Bloomberg’s School of Public Health Cherry Picked Claim that firearm homicides in Connecticut fell 40% because of a gun licensing law

Jun 11, 2015 | Featured

Bloomberg School of Public Health Logo

The Bloomberg School of Public Health at Johns Hopkins University put out this press release on a paper by Rudolph, Stuart, Vernick, and Webster:

A 1995 Connecticut law requiring a permit or license – contingent on passing a background check – in order to purchase a handgun was associated with a 40 percent reduction in the state’s firearm-related homicide rate, new research suggests.

Researchers from the Johns Hopkins Center for Gun Policy and Research, part of the Johns Hopkins Bloomberg School of Public Health, compared Connecticut’s homicide rates during the 10 years following the law’s implementation to the rates that would have been expected had the law not been implemented. The large drop in homicides was found only in firearm-related killings, not in homicides by other means, as would be expected if the law drove the reduction.

The findings are published online June 11 in the American Journal of Public Health. . . .

Earlier research from Webster found that Missouri’s 2007 repeal of its handgun license law was associated with a 25 percent increase in its firearm homicide rates. . . .

It makes little sense to examine one state when ten states had have laws at least at some time requiring licensing (Hawaii, Illinois, Iowa, Missouri, Massachusetts, Michigan, Nebraska, New Jersey, New York, North Carolina, and the District of Columbia) and others have expanded background checks. Missouri and now Connecticut involves cherry picking.  The Missouri study is discussed here.  And Massachusetts serves as a strong example of why not all states are examined.  Connecticut serves as the strongest evidence that gun control advocates can point to but, as we will see, this evidence is very weak.

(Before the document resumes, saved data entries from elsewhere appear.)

(** * Jira-Commit-Message: the message transformation core

    A shallow embedding of [src/extension.ts]: the configuration resolver
    [getExtensionConfig], the stripping helper [extractCurrentMessage], the
    message computation [getCommitMessage], the synchronization pass
    [updateCommitMessage] and the watcher methods built on them.

    The extension relies on the host's [String] and [RegExp] objects.  They
    are modelled first: strings are [string]s of 8-bit code units, and
    regular expressions are a backtracking matcher that follows the
    ECMAScript pattern semantics (priority of alternatives, greedy and lazy
    repetition, capture reset at each iteration, rejection of empty
    iterations) for the fragment described at [regex]. *)

From Stdlib Require Import Bool Arith Lia List Ascii String.
Import ListNotations.
Open Scope string_scope.
Open Scope nat_scope.

(** ** Strings *)

Module Str.

Fixpoint drop (n : nat) (s : string) : string :=
  match n, s with
  | S n', String _ s' => drop n' s'
  | _, _ => s
  end.

Fixpoint take (n : nat) (s : string) : string :=
  match n, s with
  | S n', String a s' => String a (take n' s')
  | _, _ => ""
  end.

(** The part of [s] consumed when the remaining input is [s'] (a suffix of
    [s]). *)
Definition consumed (s s' : string) : string :=
  take (length s - length s') s.

Fixpoint forallb (p : ascii -> bool) (s : string) : bool :=
  match s with
  | "" => true
  | String a s' => p a && forallb p s'
  end.

Definition code (a : ascii) : nat := nat_of_ascii a.

Definition in_range (lo hi a : ascii) : bool :=
  (code lo <=? code a) && (code a <=? code hi).

Definition is_digit (a : ascii) : bool := in_range "0" "9" a.

Definition digit_value (a : ascii) : nat := code a - code "0".

Definition is_word (a : ascii) : bool :=
  in_range "a" "z" a || in_range "A" "Z" a || is_digit a || Ascii.eqb a "_".

(** WhiteSpace and LineTerminator code units below 256: TAB, LF, VT, FF, CR,
    SP and NBSP. *)
Definition is_space (a : ascii) : bool :=
  let n := code a in
  ((9 <=? n) && (n <=? 13)) || (n =? 32) || (n =? 160).

Definition is_line_terminator (a : ascii) : bool :=
  let n := code a in (n =? 10) || (n =? 13).

Fixpoint takeWhile (p : ascii -> bool) (s : string) : string :=
  match s with
  | String a s' => if p a then String a (takeWhile p s') else ""
  | "" => ""
  end.

Fixpoint dropWhile (p : ascii -> bool) (s : string) : string :=
  match s with
  | String a s' => if p a then dropWhile p s' else s
  | "" => ""
  end.

(** [String.prototype.trim] *)
Fixpoint trimStart (s : string) : string :=
  match s with
  | String a s' => if is_space a then trimStart s' else s
  | "" => ""
  end.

As the authors of the study note,  from 1995 to 2005 the firearm homicide rate in Connecticut indeed fell from 3.13 to 1.88 per 100,000 people, representing a 40% drop over a ten-year period (“We estimate that the law was associated with a 40% reduction in Connecticut’s firearm homicide rates during the first 10 years that the law was in place“).  However, unexplained is that the firearms homicide rate was falling even faster immediately prior to the licensing law.  From 1993 to 1995, the Connecticut firearms homicide rate fell from 4.5 to 3.13 per 100,000 residents, which means more than a 30% drop in just two years. This represented a greater decline than the 17% national decline over those two years.  Of course, Rudolph and his co-authors do not address this inconvenient fact (though if one looks at their Figure 1 on page 3 this preceding drop is clearly visible).

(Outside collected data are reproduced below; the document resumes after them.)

(** A library with the words [a] and [b], whose wallets can be written
    and read; the one account of a phrase has the prefix as its address. *)
Definition vault_library : HdWallet.Library :=
  {| HdWallet.wordlist := [[97]; [98]];
     HdWallet.checksum_ok := fun _ => true;
     HdWallet.Bip39_encode := phrase_of;
     HdWallet.HdPath := list N;
     HdWallet.stringToPath := fun path => path;
     HdWallet.Account := list byte;
     HdWallet.derive := fun mnemonic paths prefix => [Base64.Uint8Array_from prefix];
     HdWallet.deserialize := read_wallet;
     HdWallet.beyond_ascii := fun _ => Throw (Error "Invalid mnemonic format");
     HdWallet.refusal := fun _ => Error "Invalid mnemonic" |}.

Definition vault_methods : HdWallet.WalletMethods vault_library :=
  @HdWallet.Build_WalletMethods vault_library
    write_wallet
    Base64.String_fromCharCode
    (fun _ => js "secp256k1")
    (fun account => account).

(** The wallet of twelve times the word [a]. *)
Definition wallet : HdWallet.Wallet (list byte) :=
  {| HdWallet.mnemonic := phrase 12;
     HdWallet.accounts := [Base64.Uint8Array_from (js "creata")] |}.

(** A browser that holds a wallet record. *)
Definition holding : Browser.browser :=
  {| Browser.items := {[ Keyring.WALLET_KEY := stored_record ]};
     Browser.reports := []; Browser.random := zeros |}.

(** The import form with a phrase of twelve words typed with capitals
    and spaces to spare, and a password of nine characters. *)
Definition form : ImportWallet.Form :=
  {| ImportWallet.form_mnemonic := js "  A b  a a a a A a a a a B ";
     ImportWallet.form_password := js "password1";
     ImportWallet.form_confirmPassword := js "password1";
     ImportWallet.form_loading := false;
     ImportWallet.form_error := None;
     ImportWallet.form_mnemonicError := None;
     ImportWallet.form_passwordError := None |}.

(** A function that fails twice and returns at its third call; the
    world is the number of calls made. *)
Definition flaky (calls : nat) : outcome nat * nat :=
  if (calls <? 2)%nat then (Rejected (Error "Network Error"), S calls)
  else (Resolved calls, S calls).

End Standin.

(** * Proofs *)

(** ** Base64: [atob] reads what [btoa] wrote *)

Import Encoding Base64 JSON Crypto Storage Chrome HdWallet Keyring Helpers.

Lemma b8_to_N (b : byte) : b8 (Byte.to_N b) = b.
Proof.
  unfold b8. pose proof (Byte.to_N_bounded b) as Hb.
  rewrite N.mod_small by lia. now rewrite Byte.of_to_N.
Qed.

Their results are also extremely sensitive to the last year that they pick.  While it is true that Connecticut’s firearm homicide rate fell by 40% from 1995 to 2005, it only fell by 16% between 1995 and 2006 and 12.5% between 1995 and 2010.  Meanwhile the drops for the US and the rest of the Northeast are much greater.  From 1995 and 2006, the firearm homicide rates for the US and the rest of the Northeast fell respectively by 27% and 22%.  From 1995 and 2010, the drops were 39% and 31%.  The longer samples show a relative increase in Connecticut’s firearm homicide rate whether Rudolph et al. had looked at one additional year or five additional years.

The authors say that they limit the data to 2005 because one paper that they cite looked at only 10 years after a law that they were investigating (p. 4: “We conclude the post-law period in 2005 to limit extrapolation in our predictions of the counterfactual to 10 years, as has been done previously“).  But just because a study on to cigarette smoking looks at 12 years (not 10 as claimed (Proposition 99 went into effect on January 1, 1989 and their sample went until 2000)) after the law was in effect, doesn’t explain why a study on crime would do the same thing.  Indeed, the reason given by the authors that Rudolph et al. cite isn’t applicable to the current paper (p. 16: “It ends in 2000 because at about this time anti-tobacco measures were implemented across many states, invalidating them as potential control units“).  There was no similar adoption across the states of handgun licensing laws.  Yet, if Rudolph et al. had gone for this 12th year as the study that they cite does, it would have dramatically altered their results.

In three of the four years immediately after the law was passed in 1995, Connecticut’s firearm homicide rate rose relative to the firearm homicides in Northeastern States.  But there is no theory offered for why Connecticut’s firearm homicide rate would first rise relative to other Northeastern states, then fall relative to them for six years, and then rise relative to them for four of the next five years.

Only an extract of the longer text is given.